David Lisnard a officialisé sa désinscription des Républicains lors d'une réunion au Sénat, marquant son intention de briguer la présidence en 2027, confirmant ainsi ses désaccords avec son ancien parti sur la méthode de sélection du candidat de droite.
Au cours de cet entretien avec le président des LR, Bruno Retailleau, Lisnard a clairement indiqué sa volonté de se présenter seul si aucune primaire ouverte n'était mise en œuvre. Les deux hommes affichent des ambitions communes pour la droite, mais leurs approches divergent considérablement.
Dans une lettre de démission jugée "assez virulente", Lisnard a critiqué la présence de membres des Républicains au sein du gouvernement de Sébastien Lecornu. Une source proche du parti a précisé que cette rencontre avait été constructive, bien que Lisnard ait été moins virulent que lors de précédentes discussions sur la désignation du candidat à la présidentielle, qui a récemment été décidée par le bureau politique des LR.
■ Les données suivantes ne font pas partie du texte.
Lemma savers_ignore_alpha k :
  length data = k * (W * H) ->
  (k = 4 -> save_bgrx8888 pixels1 data W H = save_bgrx8888 pixels2 data W H) /\
  (k = 3 -> save_rgb888 pixels1 data W H = save_rgb888 pixels2 data W H /\
            save_bgr888 pixels1 data W H = save_bgr888 pixels2 data W H) /\
  (k = 2 -> save_rgb565 pixels1 data W H = save_rgb565 pixels2 data W H /\
            save_bgr565 pixels1 data W H = save_bgr565 pixels2 data W H /\
            save_bgrx5551 pixels1 data W H = save_bgrx5551 pixels2 data W H /\
            save_uv88 pixels1 data W H = save_uv88 pixels2 data W H) /\
  (k = 1 -> save_i8 pixels1 data W H = save_i8 pixels2 data W H).
Proof.
  intros Hd. split; [|split; [|split]]; intros ->; repeat split.
  - same_colours 4 save_bgrx8888_length save_bgrx8888_at.
  - same_colours 3 save_rgb888_length save_rgb888_at.
  - same_colours 3 save_bgr888_length save_bgr888_at.
  - same_colours 2 save_rgb565_length save_rgb565_at.
  - same_colours 2 save_bgr565_length save_bgr565_at.
  - same_colours 2 save_bgrx5551_length save_bgrx5551_at.
  - same_colours 2 save_uv88_length save_uv88_at.
  - same_colours 1 save_i8_length save_i8_at.
Qed.
End IgnoresAlpha.
(** [errors.Wrapf(err, ...)] annotates [err]; it answers nil when
    [err] is nil. *)
Definition Wrapf (e : error) (m : message) : error :=
  match e with
  | None => None
  | Some c => Some (Wrap c m)
  end.

End errors.

(** ** Package [keys] *)

Module keys.
Import GoString errors.
Local Open Scope nat_scope.

Definition minUnicodeRuneValue : N := 0.
Definition compositeKeyNamespace : string := NUL.
Definition MaxUnicodeRuneValue : N := utf8.MaxRune.

Definition numComponentsInKey : nat := 2.

Definition TokenKeyPrefix : string := "ztoken".
Definition TokenSetupKeyPrefix : string := "setup".
Definition TokenSetupHashKeyPrefix : string := "setup.hash".

Definition TokenRequestKeyPrefix : string := "token_request".
Definition SerialNumber : string := "sn".
Definition IssueActionMetadata : string := "iam".
Definition TransferActionMetadata : string := "tam".

(** [string(rune(minUnicodeRuneValue))]: the encoding of U+0000, one
    zero byte. *)
Definition delimiter : string := NUL.

(** The loop of [SplitCompositeKey], [n] iterations left to run at
    most; it stops when [i < len(compositeKey)] fails. *)
Fixpoint split_loop (n : nat) (compositeKey : string)
         (i componentIndex : nat) (components : list string)
  : list string :=
  match n with
  | O => components
  | S n' =>
      if i <? String.length compositeKey then
        if (at_ compositeKey i =? minUnicodeRuneValue)%N then
          split_loop n' compositeKey (i + 1) (i + 1)
                     (components ++ [slice compositeKey componentIndex i])%list
        else
          split_loop n' compositeKey (i + 1) componentIndex components
      else components
  end.

Definition SplitCompositeKey (compositeKey : string)
  : string * list string * error :=
  let components :=
    split_loop (String.length compositeKey) compositeKey 1 1 [] in
  if length components <? numComponentsInKey + 1 then
    ("", [], Errorf (NotEnoughComponents compositeKey
                                         (length components) components))
  else
    (hd "" components, tl components, None).

(** The loop of [ValidateCompositeKeyAttribute] over the runes of the
    string. *)
Fixpoint validate_loop (runes : list (nat * N)) : error :=
  match runes with
  | [] => None
  | (index, runeValue) :: rest =>
      if (runeValue =? minUnicodeRuneValue)%N
         || (runeValue =? MaxUnicodeRuneValue)%N
      then Errorf (ForbiddenRune runeValue index)
      else validate_loop rest
  end.

Definition ValidateCompositeKeyAttribute (str : string) : error :=
  if negb (utf8.ValidString str) then Errorf (NotValidUTF8 str)
  else validate_loop (utf8.range str).

(** The loop of [CreateCompositeKey] over the attributes. *)
Fixpoint create_loop (attributes : list string) (ck : string)
  : string * error :=
  match attributes with
  | [] => (ck, None)
  | att :: rest =>
      match ValidateCompositeKeyAttribute att with
      | Some e => ("", Some e)
      | None => create_loop rest (ck ++ att ++ delimiter)
      end
  end.

Definition CreateCompositeKey (objectType : string)
           (attributes : list string) : string * error :=
  match ValidateCompositeKeyAttribute objectType with
  | Some e => ("", Some e)
  | None =>
      create_loop attributes
                  (compositeKeyNamespace ++ objectType ++ delimiter)
  end.

Definition CreateTokenKey (txID : string) (index : N) : string * error :=
  CreateCompositeKey TokenKeyPrefix [txID; strconv.FormatUint10 index].

Definition CreateSNKey (sn : string) : string * error :=
  CreateCompositeKey TokenKeyPrefix [SerialNumber; sn].

Definition CreateSetupKey : string * error :=
  CreateCompositeKey TokenKeyPrefix [TokenSetupKeyPrefix].

Definition CreateSetupHashKey : string * error :=
  CreateCompositeKey TokenKeyPrefix [TokenSetupHashKeyPrefix].
(** The wrapper's [load] hands back what [global_.load()] returns. *)
Lemma tls_load_delegates (t : tls_distributed_counter) :
  tls_load t = on_global load t.
Proof.
  unfold tls_load, bind, ret, on_global.
  now destruct (load (global_ t)).
Qed.

(** The wrapper's [exchange] never hands a value back. *)
Lemma tls_exchange_no_value (to : Z) (t : tls_distributed_counter) :
  exists f, tls_exchange to t = Fault f.
Proof.
  unfold tls_exchange, bind, raise, on_global.
  destruct (exchange to (global_ t)); eauto.
Qed.

(** ** Further facts about lists of addresses and brokers *)

Lemma registered_in_In (a : nat) (l : list nat) :
  registered_in a l = true <-> In a l.
Proof.
  unfold registered_in. rewrite existsb_exists. split.
  - intros (x & Hx & E). apply Nat.eqb_eq in E. now subst.
  - intros H. exists a. split; [exact H|apply Nat.eqb_refl].
Qed.

Lemma registered_in_not_In (a : nat) (l : list nat) :
  registered_in a l = false <-> ~ In a l.
Proof.
  rewrite <- registered_in_In. destruct (registered_in a l); split;
    congruence.
Qed.

Lemma map_this_remove (a : addr) (l : list counter_broker) :
  map this (ilist.remove a l) = remove_first a (map this l).
Proof.
  induction l as [|x l IH]; simpl; [reflexivity|].
  destruct (Nat.eqb (this x) a); simpl; [reflexivity|now rewrite IH].
Qed.

Lemma In_remove_first (a x : nat) (l : list nat) :
  In x (remove_first a l) -> In x l.
Proof.
  induction l as [|y l IH]; simpl; [tauto|].
  destruct (Nat.eqb y a); simpl; tauto.
Qed.

Lemma NoDup_remove_first (a : nat) (l : list nat) :
  NoDup l -> NoDup (remove_first a l).
Proof.
  induction 1 as [|y l Hy Hl IH]; simpl; [constructor|].
  destruct (Nat.eqb y a); [exact Hl|].
  constructor; [|exact IH].
  intros H. apply Hy. now apply In_remove_first in H.
Qed.

Lemma In_remove_first_iff (a x : nat) (l : list nat) :
  NoDup l -> (In x (remove_first a l) <-> In x l /\ x <> a).
Proof.
  induction 1 as [|y l Hy Hl IH]; simpl; [tauto|].
  destruct (Nat.eqb y a) eqn:E.
  - apply Nat.eqb_eq in E. subst y. split.
    + intros H. split; [now right|]. intros ->. contradiction.
    + intros [[H|H] Hne]; [congruence|exact H].
  - apply Nat.eqb_neq in E. simpl. rewrite IH. split.
    + intros [H|[H Hne]]; [subst; split; [now left|congruence]|].
      split; [now right|exact Hne].
    + intros [[H|H] Hne]; [now left|right; split; assumption].
Qed.

Lemma NoDup_snoc (a : nat) (l : list nat) :
  NoDup l -> ~ In a l -> NoDup (l ++ [a]).
Proof.
  induction 1 as [|y l Hy Hl IH]; simpl; intros Ha.
  - constructor; [tauto|constructor].
  - constructor.
    + rewrite in_app_iff. simpl. intros [H|[H|[]]]; [contradiction|].
      apply Ha. now left.
    + apply IH. intros H. apply Ha. now right.
Qed.

Lemma update_same_value (a : addr) (l : list counter_broker)
      (b : counter_broker) :
  ilist.find a l = Some b -> ilist.update a (value_ b) l = l.
Proof.
  induction l as [|x l IH]; simpl; [discriminate|].
  destruct (Nat.eqb (this x) a).
  - intros [= <-]. now destruct x.
  - intros H. now rewrite (IH H).
Qed.

Lemma update_update (a : addr) (v v' : Z) (l : list counter_broker) :
  ilist.update a v (ilist.update a v' l) = ilist.update a v l.
Proof.
  induction l as [|x l IH]; simpl; [reflexivity|].
  destruct (Nat.eqb (this x) a) eqn:E; simpl; rewrite E.
  - reflexivity.
  - now rewrite IH.
Qed.

(** ** One call against the plain variable *)

Lemma do_op_effect (o : op) (s : distributable_counter) :
  mutex_ s = false ->
  admissible_op (registry s) o = true ->
  exists s',
    do_op o s = Ok (fst (plain_op o (total s))) s' /\
    total s' = snd (plain_op o (total s)) /\
    registry s' = live_step (registry s) o /\
    mutex_ s' = false.
Proof.
  intros Hm Hadm. destruct o as [c| |to|a|a]; simpl in *.
  - assert (Ht : targets_within (registry s) c).
    { unfold targets_within. destruct (target c); [|exact I].
      now apply registered_in_In. }
    destruct (exec_effect c s Ht) as (s' & E & M' & R' & T').
    exists s'. unfold bind. rewrite E.
    repeat split; [exact T'|exact R'|congruence].
  - exists s. unfold bind. rewrite (load_unlocked s Hm).
    repeat split. exact Hm.
  - eexists. unfold bind. rewrite (exchange_unlocked to s Hm).
    split; [reflexivity|]. split; [|split; [apply map_this_drained|reflexivity]].
    unfold total; simpl. now rewrite sum_values_drained.
  - eexists. unfold bind. rewrite (counter_broker_ctor_unlocked a s Hm).
    split; [reflexivity|]. split; [|split].
    + unfold total, ilist.push_back; simpl.
      rewrite sum_values_app; simpl. f_equal. lia.
    + unfold registry, ilist.push_back; simpl. now rewrite map_app.
    + exact Hm.
  - apply registered_in_In in Hadm.
    destruct (find_registered a _ Hadm) as [b Hb].
    eexists. unfold bind. rewrite (counter_broker_dtor_live a s b Hm Hb).
    split; [reflexivity|]. split; [|split].
    + unfold total; simpl.
      rewrite (sum_values_remove a _ b Hb), wrap_idemp_r. f_equal. lia.
    + unfold registry; simpl. apply map_this_remove.
    + reflexivity.
Qed.

Lemma run_ops_effect (os : list op) :
  forall s,
    mutex_ s = false ->
    admissible (registry s) os = true ->
    exists s',
      run_ops os s = Ok (fst (plain_run os (total s))) s' /\
      total s' = snd (plain_run os (total s)) /\
      registry s' = live_after (registry s) os /\
      mutex_ s' = false.
Proof.
  induction os as [|o os IH]; intros s Hm Hadm; simpl in *.
  - exists s. repeat split. exact Hm.
  - apply andb_true_iff in Hadm. destruct Hadm as [Ho Hos].
    destruct (do_op_effect o s Hm Ho) as (s1 & E1 & T1 & R1 & M1).
    rewrite <- R1 in Hos.
    destruct (IH s1 M1 Hos) as (s2 & E2 & T2 & R2 & M2).
    exists s2. unfold bind. rewrite E1, E2.
    destruct (plain_op o (total s)) as [r v1] eqn:Ep. simpl in *.
    rewrite T1 in *.
    destruct (plain_run os v1) as [rs v2] eqn:Er. simpl in *.
    repeat split; try assumption. now rewrite R2, R1.
Qed.

Lemma NoDup_live_after (os : list op) :
  forall live,
    NoDup live -> admissible live os = true -> NoDup (live_after live os).
Proof.
  induction os as [|o os IH]; intros live Hnd Hadm; simpl in *; [exact Hnd|].
  apply andb_true_iff in Hadm. destruct Hadm as [Ho Hos].
  apply IH; [|exact Hos].
  destruct o as [c| |to|a|a]; simpl in *; try exact Hnd.
  - apply NoDup_snoc; [exact Hnd|].
    apply registered_in_not_In. now destruct (registered_in a live).
  - now apply NoDup_remove_first.
Qed.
La semaine précédente, Lisnard avait déjà exprimé son mécontentement face à la manière dont le candidat serait désigné, qualifiant l'annonce de "vote biaisé". En conférence de presse, il avait glissé : "Je ne suis pas d'accord avec ce qui est proposé", critiquant l'illusion selon laquelle les Républicains pourraient imposer un candidat compétitif pour le second tour.
Échappée solitaire
Cette menace de démission n'est pas nouvelle. En effet, Lisnard avait déjà laissé planer l'éventualité d'un départ lors de la crise provoquée par le refus de ses collègues d'initier une motion de censure contre le gouvernement. Dans une déclaration à BFMTV, il avait sous-entendu qu'il se retirerait bientôt du parti, étant déçu par les décisions prises concernant la candidature à la présidentielle.
Un cadre des Républicains a qualifié cette action de "réaction épidermique", soulignant que le maire de Cannes avait, par le passé, soutenu Retailleau lors de la course à la présidence des LR. Lisnard se déclare aujourd'hui en faveur de positions plus libérales, plaidant pour des réformes tournées vers la déréglementation et la décentralisation.
Des sources au sein des Républicains indiquent que cette rupture pourrait avoir été exacerbée par une pression interne de l'aile "Nouvelle Énergie" du parti. Cette faction soutient Lisnard dans le contexte des Alpes-Maritimes, où il bénéficie de l'alliance avec Éric Ciotti, un ancien patron des Républicains.
Le soutien de Ciotti pourrait ainsi ouvrir la voie à un renforcement de l'influence de Lisnard sur la droite française, même si des discussions sur une éventuelle réconciliation restent en cours, comme le suggèrent certains observateurs.